In a statement echoing the sentiments expressed by the Department of Employment and Labour in 2023, Dieter von Fintel, a development economist from Stellenbosch University, suggests that altering South Africa’s working hours is within the realm of possibility. However, he underscores the necessity of extensive research and substantial modifications to labor regulations to enact such a change effectively.
According to the Department of Employment and Labour, South African workers are among those toiling the longest hours globally, with most falling within a 40-48 hour work week. The Basic Conditions of Employment Act (BCEA) stipulates a maximum of 45 hours of work per week for workers earning below a certain threshold, currently set at R254,371.67 per year (R21,197.64 per month) as of April 1, 2024.

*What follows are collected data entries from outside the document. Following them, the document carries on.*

(** ** The heights a locator samples *)

Fixpoint locator_heights (fuel count step height : nat) : list nat :=
  match fuel with
  | O => []
  | S fuel =>
      if (0 <? height)%nat then
        let step := if (10 <=? S count)%nat then (step * 2)%nat else step in
        height :: (if (height <? step)%nat then []
                   else locator_heights fuel (S count) step (height - step))
      else []
  end.

(** The heights, newest first, genesis last. *)
Definition sampled (n : nat) : list nat := locator_heights n 0 1 (n - 1) ++ [0%nat].

Lemma locator_loop_heights fuel c hashes step height :
  (height < Bc.size c)%nat → (0 < step)%nat →
  locator_loop fuel c hashes step height =
  Ok (hashes ++ omap (λ i, (hash_ <$> blocks_ c) !! i) (locator_heights fuel (length hashes) step height)).
Proof.
  revert hashes step height. induction fuel as [|fuel IH]; intros hashes step height Hh Hs.
  { simpl. by rewrite app_nil_r. }
  cbn [locator_loop locator_heights]. case_bool; [|simpl; by rewrite app_nil_r].
  destruct (lookup_lt_is_Some_2 (blocks_ c) height Hh) as [b Hb].
  unfold Bc.at_. rewrite Hb. cbn [of_option mbind result_bind].
  rewrite length_app, Nat.add_comm. cbn [length Nat.add omap list_omap].
  rewrite list_lookup_fmap, Hb. cbn [fmap option_fmap option_map].
  destruct (Nat.ltb_spec height (if (10 <=? S (length hashes))%nat then step * 2 else step)%nat); [done|].
  rewrite IH; [|lia|case_match; lia].
  rewrite length_app, Nat.add_comm, <- app_assoc. done.
Qed.

(** Strictly decreasing, within the chain. *)
Lemma locator_heights_sorted fuel count step height :
  (0 < step)%nat →
  StronglySorted (λ i j, (j < i)%nat) (locator_heights fuel count step height) ∧
  Forall (λ i, (0 < i <= height)%nat) (locator_heights fuel count step height).
Proof.
  revert count step height. induction fuel as [|fuel IH]; intros count step height Hs.
  { by repeat constructor. }
  cbn [locator_heights]. case_bool; [|by repeat constructor].
  set (step' := if (10 <=? S count)%nat then (step * 2)%nat else step).
  assert (0 < step')%nat by (unfold step'; case_match; lia).
  destruct (Nat.ltb_spec height step'); [by repeat constructor; lia|].
  destruct (IH (S count) step' (height - step')%nat) as [IH1 IH2]; [done|]. split.
  - constructor; [done|]. eapply Forall_impl; [exact IH2|]. simpl. lia.
  - constructor; [lia|]. eapply Forall_impl; [exact IH2|]. simpl. lia.
Qed.

(** Once ten hashes are out the stride doubles, so the rest is logarithmic. *)
Lemma locator_heights_log fuel count step height :
  (9 <= count)%nat → (0 < step)%nat → (0 < height)%nat →
  (length (locator_heights fuel count step height) <= 1 + Nat.log2 (height / step))%nat.
Proof.
  revert count step height. induction fuel as [|fuel IH]; intros count step height Hc Hs Hh; [simpl; lia|].
  cbn [locator_heights]. rewrite (proj2 (Nat.ltb_lt 0 height)) by done.
  rewrite (proj2 (Nat.leb_le 10 (S count))) by lia. cbn [length].
  destruct (Nat.ltb_spec height (step * 2)); [simpl; lia|].
  assert (2 <= height / step)%nat as Hq by (apply Nat.div_le_lower_bound; lia).
  assert (1 <= Nat.log2 (height / step))%nat by (apply (Nat.log2_le_mono 2); done).
  destruct (decide (height - step * 2 = 0)%nat) as [E|E].
  { rewrite E. destruct fuel; simpl; lia. }
  specialize (IH (S count) (step * 2)%nat (height - step * 2)%nat ltac:(lia) ltac:(lia) ltac:(lia)).
  assert (2 * ((height - step * 2) / (step * 2)) <= height / step)%nat as Hle.
  { apply Nat.div_le_lower_bound; [lia|].
    pose proof (Nat.Div0.mul_div_le (height - step * 2) (step * 2)). lia. }
  destruct (decide ((height - step * 2) / (step * 2) = 0)%nat) as [E0|E0].
  { rewrite E0 in IH. change (Nat.log2 0) with 0%nat in IH. lia. }
  pose proof (Nat.log2_le_mono _ _ Hle). rewrite Nat.log2_double in * by lia. lia.
Qed.

Lemma locator_heights_length fuel count step height k :
  (count + k = 9)%nat → (0 < step)%nat → (0 < height)%nat →
  (length (locator_heights fuel count step height) <= k + 1 + Nat.log2 (height / step))%nat.
Proof.
  revert fuel count height. induction k as [|k IH]; intros fuel count height Hk Hs Hh.
  { apply locator_heights_log; lia. }
  destruct fuel as [|fuel]; [simpl; lia|]. cbn [locator_heights].
  rewrite (proj2 (Nat.ltb_lt 0 height)) by done. rewrite (proj2 (Nat.leb_gt 10 (S count))) by lia.
  cbn [length]. destruct (Nat.ltb_spec height step); [simpl; lia|].
  destruct (decide (height - step = 0)%nat) as [->|]; [destruct fuel; simpl; lia|].
  specialize (IH fuel (S count) (height - step)%nat ltac:(lia) Hs ltac:(lia)).
  assert ((height - step) / step <= height / step)%nat as Hle by (apply Nat.Div0.div_le_mono; lia).
  pose proof (Nat.log2_le_mono _ _ Hle). lia.
Qed.

Lemma sampled_bounds n :
  (0 < n)%nat →
  head (sampled n) = Some (n - 1)%nat ∧ last (sampled n) = Some 0%nat ∧
  StronglySorted (λ i j, (j < i)%nat) (sampled n) ∧
  (length (sampled n) <= 11 + Nat.log2 n)%nat.
Proof.
  intros Hn. unfold sampled. destruct (locator_heights_sorted n 0 1 (n - 1)) as [Hs Hf]; [lia|].
  split_and!.
  - destruct n as [|n]; [lia|]. cbn [locator_heights]. case_bool; [done|].
    simpl. f_equal. lia.
  - apply last_snoc.
  - clear - Hs Hf. induction Hs as [|x l Hs IH Hx]; [by repeat constructor|].
    apply Forall_cons in Hf as [Hx0 Hf]. simpl. constructor; [by apply IH|].
    apply Forall_app. split; [done|]. constructor; [lia|done].
  - rewrite length_app. simpl. destruct (decide (n = 1)%nat) as [->|]; [simpl; lia|].
    pose proof (locator_heights_length n 0 1 (n - 1) 9 ltac:(lia) ltac:(lia) ltac:(lia)) as Hl.
    rewrite Nat.div_1_r in Hl. pose proof (Nat.log2_le_mono (n - 1) n ltac:(lia)). lia.
Qed.

Lemma build_locator_eq c :
  (0 < Bc.size c)%nat →
  build_locator c = Ok (omap (λ i, (hash_ <$> blocks_ c) !! i) (sampled (Bc.size c))).
Proof.
  intros Hn. unfold build_locator, sampled. rewrite (proj2 (Nat.eqb_neq _ 0)) by lia.
  rewrite locator_loop_heights by lia. cbn [mbind result_bind].
  destruct (lookup_lt_is_Some_2 (blocks_ c) 0) as [g Hg]; [done|].
  unfold Bc.at_. rewrite Hg. cbn [of_option mbind result_bind app length].
  rewrite omap_app. cbn [omap list_omap]. by rewrite list_lookup_fmap, Hg.
Qed.

(** ** Matching *)

Lemma find_locator_match_spec c locator i :
  find_locator_match c locator = Some i ↔
  ∃ l1 h l2, locator = l1 ++ h :: l2 ∧ Forall (λ h, Bc.find_height h c = None) l1 ∧
             Bc.find_height h c = Some i.
Proof.
  induction locator as [|h locator IH]; simpl.
  { split; [done|]. by intros ([|] & ? & ? & ? & _). }
  destruct (Bc.find_height h c) as [j|] eqn:E.
  - split.
    + intros [= ->]. by exists [], h, locator.
    + intros ([|x l1] & h' & l2 & [= -> ->] & Hl & Hh); [congruence|].
      apply Forall_cons in Hl as [? _]. congruence.
  - rewrite IH. split.
    + intros (l1 & h' & l2 & -> & Hl & Hh). exists (h :: l1), h', l2. split_and!; [done|by constructor|done].
    + intros ([|x l1] & h' & l2 & [= -> ->] & Hl & Hh); [congruence|].
      apply Forall_cons in Hl as [_ Hl]. by exists l1, h', l2.
Qed.

(** Over decreasing heights, the first match is the highest one. *)
Lemma first_match l (f : nat → option HashBytes) b :
  StronglySorted (λ i j, (j < i)%nat) l →
  (∃ i h, i ∈ l ∧ f i = Some h ∧ Bc.has_block h b = true) →
  ∃ i j h, f i = Some h ∧ Bc.find_height h b = Some j ∧
    find_locator_match b (omap f l) = Some j ∧
    ∀ k h', k ∈ l → f k = Some h' → Bc.has_block h' b = true → (k <= i)%nat.
Proof.
  induction 1 as [|x l _ IH Hx]; intros (i & h & Hi & Ei & Hh); [by apply elem_of_nil in Hi|].
  assert (∀ h, Bc.has_block h b = true ↔ is_Some (Bc.find_height h b)) as Hhas.
  { intros h'. rewrite Bc.find_height_eq. apply bool_decide_eq_true. }
  destruct (f x) as [hx|] eqn:Ex; [destruct (Bc.find_height hx b) as [j|] eqn:Ej|].
  - exists x, j, hx. cbn [omap list_omap]. rewrite Ex. cbn [find_locator_match]. rewrite Ej.
    split_and!; [done..|]. intros k h' [->|Hk]%elem_of_cons _ _; [lia|].
    rewrite Forall_forall in Hx. specialize (Hx k Hk). simpl in Hx. lia.
  - destruct IH as (i' & j & h' & E1 & E2 & E3 & Hbest).
    { exists i, h. apply elem_of_cons in Hi as [->|Hi]; [|done].
      rewrite Hhas in Hh. destruct Hh. congruence. }
    exists i', j, h'. cbn [omap list_omap]. rewrite Ex. cbn [find_locator_match]. rewrite Ej.
    split_and!; [done..|]. intros k h'' [->|Hk]%elem_of_cons Ek Hhk; [|by eapply Hbest].
    rewrite Hhas in Hhk. destruct Hhk. congruence.
  - destruct IH as (i' & j & h' & E1 & E2 & E3 & Hbest).
    { exists i, h. apply elem_of_cons in Hi as [->|Hi]; [congruence|done]. }
    exists i', j, h'. cbn [omap list_omap]. rewrite Ex.
    split_and!; [done..|]. intros k h'' [->|Hk]%elem_of_cons Ek Hhk; [congruence|by eapply Hbest].
Qed.

Section sync.
Context `{CryptoLaws} (U : bytes → Prop) {CF : CollisionFree U}.

(** Two valid chains that share one hash share the whole prefix below it. *)
Lemma common_prefix a b i j h :
  Bc.inv a → Bc.inv b → Forall (Fork.known U) (blocks_ a) → Forall (Fork.known U) (blocks_ b) →
  (hash_ <$> blocks_ a) !! i = Some h → (hash_ <$> blocks_ b) !! j = Some h →
  i = j ∧ take (i + 1) (hash_ <$> blocks_ a) = take (i + 1) (hash_ <$> blocks_ b).
Proof.
  intros Ha Hb Ka Kb. revert j h. induction i as [|i IH]; intros j h Hi Hj.
  - pose proof Ha as (_ & (la & Ea & _) & _). pose proof Hb as ((Hn & _) & (lb & Eb & _) & _).
    assert (j = 0%nat) as ->.
    { eapply (NoDup_lookup (hash_ <$> blocks_ b)); [done|exact Hj|].
      rewrite Ea in Hi. simpl in Hi. injection Hi as <-. by rewrite Eb. }
    split; [done|]. by rewrite Ea, Eb.
  - rewrite list_lookup_fmap in Hi. pose proof Hi as (x & Hx & ->)%fmap_Some.
    destruct (Fork.chain_prev a i x Ha Hx) as (a' & Ha' & Ep).
    assert (Fork.known U x) as Kx by (rewrite Forall_forall in Ka; by eapply Ka, list_elem_of_lookup_2).
    assert (Fork.known U a') as Ka' by (rewrite Forall_forall in Ka; by eapply Ka, list_elem_of_lookup_2).
    pose proof (Fork.known_in_chain U b x j _ Hb Kb Kx Hj eq_refl) as E. destruct j as [|j].
    { rewrite Ep in E. by apply Fork.known_nonzero in Ka'. }
    destruct E as (b' & Hb' & E). rewrite Ep in E.
    destruct (IH j (hash_ a')) as [-> Et].
    { by rewrite list_lookup_fmap, Ha'. }
    { rewrite list_lookup_fmap, Hb'. simpl. by rewrite E. }
    split; [done|]. rewrite !Nat.add_1_r in *.
    rewrite (take_S_r (hash_ <$> blocks_ a) (S j) (hash_ x)) by by rewrite list_lookup_fmap, Hx.
    rewrite (take_S_r (hash_ <$> blocks_ b) (S j) (hash_ x)) by done. by rewrite Et.
Qed.

(** ** Properties *)

(** Shape of a locator: it samples the chain at strictly decreasing heights from the
    tip to genesis, and has at most [11 + log2 n] entries for a chain of [n] blocks. *)
Theorem locator_shape c :
  (0 < Bc.size c)%nat →
  ∃ heights, build_locator c = Ok (omap (λ i, (hash_ <$> blocks_ c) !! i) heights) ∧
    head heights = Some (Bc.size c - 1)%nat ∧ last heights = Some 0%nat ∧
    StronglySorted (λ i j, (j < i)%nat) heights ∧
    (length heights <= 11 + Nat.log2 (Bc.size c))%nat.
Proof.
  intros Hn. exists (sampled (Bc.size c)). split; [by apply build_locator_eq|]. by apply sampled_bounds.
Qed.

However, the BCEA allows for flexibility, permitting the revision of hours through collective bargaining agreements and contractual arrangements between employers and employees. The department advocates for a gradual reduction in working hours to establish a social standard without compromising wages, drawing on insights from the International Labour Organization (ILO).
The Viability of Reduced Hours
Dieter von Fintel acknowledges the potential feasibility of reducing work hours in South Africa, contingent upon adjustments to the BCEA and an assessment of employees’ ability to sustain themselves on reduced hours without a corresponding reduction in wages. He emphasizes the need for thorough research into the repercussions of significantly raising minimum wages on employment rates.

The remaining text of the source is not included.